__WORK ORDER__:
Print the range of lines that opens with the line containing "Record Data := mkData" and closes with the last line of the listing. Include both ends; print nothing more.

(Beginning of DATA FOR THIS TASK)

(** Lines 157 to 161 and 164 to 171: reject, return an empty metadata, and
    run the [finally] block. *)
Definition getSessionMetadata_bail (msg : string) (s : t)
  (h : list PromiseState)
  : t * list PromiseState * GetSessionMetadataK :=
  let h1 := callReject (startReject s) {| message := msg; code := Internal |} h in
  let '(s2, h2) := getSessionMetadata_finally s h1 in
  (s2, h2, GsmDone (Returned ∅)).

(** Lines 146 to 180, once [startSession] has settled.  An error thrown by
    line 176 leaves the [try] block through [finally] and rejects the call;
    by then lines 173 and 174 have recorded the session. *)
Definition getSessionMetadata_settled (windowWorker : bool)
  (r : Completion ConnectError StartSessionResponse) (s : t)
  (h : list PromiseState)
  : t * list PromiseState * GetSessionMetadataK * list HeartbeatK * list Event :=
  match r with
  | Threw err =>
      let '(s1, h1, ev) :=
        match code err with
        | Unimplemented =>
            (set_sessionsSupported (Some false) s,
             callResolve (startResolve s) h,
             [ConsoleError "sessions unsupported; will not try again"])
        | _ => (s, callReject (startReject s) err h, [])
        end in
      let '(s2, h2, k) :=
        getSessionMetadata_bail "expected response to start session" s1 h1 in
      (s2, h2, k, [], ev)
  | Returned resp =>
      match heartbeatWindow resp with
      | None =>
          let '(s2, h2, k) :=
            getSessionMetadata_bail
              "expected heartbeat window in response to start session" s h in
          (s2, h2, k, [], [])
      | Some w =>
          let s1 := {| currentSessionID := id resp;
                       sessionsSupported := Some true;
                       heartbeatIntervalMs := heartbeatIntervalMs s;
                       starting := starting s;
                       startResolve := startResolve s;
                       startReject := startReject s |} in
          match heartbeatInterval w with
          | Threw e =>
              let '(s2, h2) := getSessionMetadata_finally s1 h in
              (s2, h2, GsmDone (Threw (Runtime e)), [], [])
          | Returned ms =>
              let s2 := {| currentSessionID := currentSessionID s1;
                           sessionsSupported := sessionsSupported s1;
                           heartbeatIntervalMs := Some ms;
                           starting := starting s1;
                           startResolve := startResolve s1;
                           startReject := startReject s1 |} in
              let h2 := callResolve (startResolve s2) h in
              let '(hb, ev) := heartbeat windowWorker s2 in
              (s2, h2, GsmAwaitOwnStarting (starting s2), [hb], ev)
          end
      end
  end.

Definition getSessionMetadata_step (windowWorker : bool) (inp : Input)
  (k : GetSessionMetadataK) (s : t) (h : list PromiseState)
  : option (t * list PromiseState * GetSessionMetadataK
            * list HeartbeatK * list Event) :=
  match k, inp with
  | GsmCall, Resume =>
      let '(s', h', k', ev) := getSessionMetadata_enter s h in
      Some (s', h', k', [], ev)
  | GsmAwaitStarting p, Resume =>
      match h !! p with
      | Some Fulfilled =>
          let '(s', h', k', ev) := getSessionMetadata_enter s h in
          Some (s', h', k', [], ev)
      | Some (Rejected reason) =>
          Some (s, h, GsmDone (Threw (Reason reason)), [], [])
      | _ => None
      end
  | GsmAwaitStartSession, StartSessionSettled r =>
      Some (getSessionMetadata_settled windowWorker r s h)
  | GsmAwaitOwnStarting p, Resume =>
      let settled := match p with
                     | None => Some Fulfilled
                     | Some q => h !! q
                     end in
      match settled with
      | Some Fulfilled =>
          let md := getSessionMetadataInner s in
          let '(s', h') := getSessionMetadata_finally s h in
          Some (s', h', GsmDone (Returned md), [], [])
      | Some (Rejected reason) =>
          let '(s', h') := getSessionMetadata_finally s h in
          Some (s', h', GsmDone (Threw (Reason reason)), [], [])
      | _ => None
      end
  | _, _ => None
  end.
(** * Smash Messaging Endpoint: the mailbox registry and the handshake

    A shallow embedding of [src/src/server.ts] (with [last4] of
    [src/src/crypto.ts]) and the properties of the relay that the
    specification states about it.

    What is modelled, and how:
    - [REGISTERED_USERS] is a plain JavaScript object used as a map.  Its own
      properties are a [gmap string Mailbox]; its prototype chain is modelled
      too, because the code reads it with [REGISTERED_USERS[keyId]] (which
      follows the chain) and tests it with [Object.hasOwn] (which does not).
    - A [Socket] object is represented by a number (its identity).  What the
      server sends or does to a socket is recorded as a list of [Action]s, in
      program order.  An emit is the attempt to deliver; the transport is not
      part of the model.
    - The results of the WebCrypto calls (key import and export, key
      derivation, random bytes, encryption) come from outside the program:
      they are inputs of the connection handler ([Crypto]), and so is
      whether a call rejects.  What becomes of an exception that nothing
      catches is recorded ([Uncaught]) and otherwise left to the runtime.
    - Of socket.io the model takes three facts: a listener runs to its end
      before the next event is handled; events of a socket that is no longer
      connected, or for which the socket has no listener, are dropped; and
      [socket.disconnect(true)] closes the connection, upon which the
      socket's ['disconnect'] listener is called.
    - [console.log] output is not modelled.
    - Strings are byte strings; a [Buffer] is a [list byte]. *)

From stdpp Require Import gmap strings list.
From Stdlib Require Import ZArith.
From Stdlib.Strings Require Byte.
From Stdlib.Strings Require Import Ascii.

Local Open Scope Z_scope.

(** ** Buffer.toString('base64') *)

Module Base64.

Definition alphabet : string :=
  "ABCDEFGHIJKLMNOPQRSTUVWXYZabcdefghijklmnopqrstuvwxyz0123456789+/".

(** The character of a 6-bit group. *)
Definition digit (n : N) : Ascii.ascii :=
  default "="%char (String.get (N.to_nat (n mod 64)%N) alphabet).

Definition pad : Ascii.ascii := "="%char.

(** Three bytes as one 24-bit number. *)
Definition group (a b c : Byte.byte) : N :=
  (Byte.to_N a * 65536 + Byte.to_N b * 256 + Byte.to_N c)%N.

Fixpoint encode (bs : list Byte.byte) : string :=
  match bs with
  | [] => ""
  | [a] =>
      let n := group a Byte.x00 Byte.x00 in
      String (digit (n / 262144)) (String (digit (n / 4096))
        (String pad (String pad "")))
  | [a; b] =>
      let n := group a b Byte.x00 in
      String (digit (n / 262144)) (String (digit (n / 4096))
        (String (digit (n / 64)) (String pad "")))
  | a :: b :: c :: rest =>
      let n := group a b c in
      String (digit (n / 262144)) (String (digit (n / 4096))
        (String (digit (n / 64)) (String (digit n) (encode rest))))
  end.

End Base64.

(** [buf.toString(SME_CONFIG.challengeEncoding)], the encoding being
    ['base64']. *)
Definition toString_base64 (buf : list Byte.byte) : string := Base64.encode buf.

(** ** crypto.ts: last4 *)

(** [str.substring(str.length - 6, str.length - 2)].  [substring] reads a
    negative index as 0, which the truncated subtraction of [nat] does too;
    the start never exceeds the end, so the two are never swapped. *)
Definition last4 (str : string) : string :=
  let first := (String.length str - 6)%nat in
  let last := (String.length str - 2)%nat in
  String.substring first (last - first) str.

(** ** Sockets, envelopes and what the server does *)

(** The identity of a socket.io [Socket] object. *)
Definition Socket := nat.

(** The payload: [data: { length: number }], an object with a length; the
    relay never looks at the rest of it. *)
Record Data := mkData { length : Z; content : string }.

(** A queue entry, [[sessionId, data]]. *)
Definition Envelope : Type := string * Data.

(** The events the server emits to a client. *)
Inductive ServerEvent :=
| EvData (sessionId : string) (data : Data)
| EvError (code : Z) (message : string)
| EvChallenge (iv : string) (challenge : string).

(End of DATA FOR THIS TASK)

__SOLUTION__:
Record Data := mkData { length : Z; content : string }.

(** A queue entry, [[sessionId, data]]. *)
Definition Envelope : Type := string * Data.

(** The events the server emits to a client. *)
Inductive ServerEvent :=
| EvData (sessionId : string) (data : Data)
| EvError (code : Z) (message : string)
| EvChallenge (iv : string) (challenge : string).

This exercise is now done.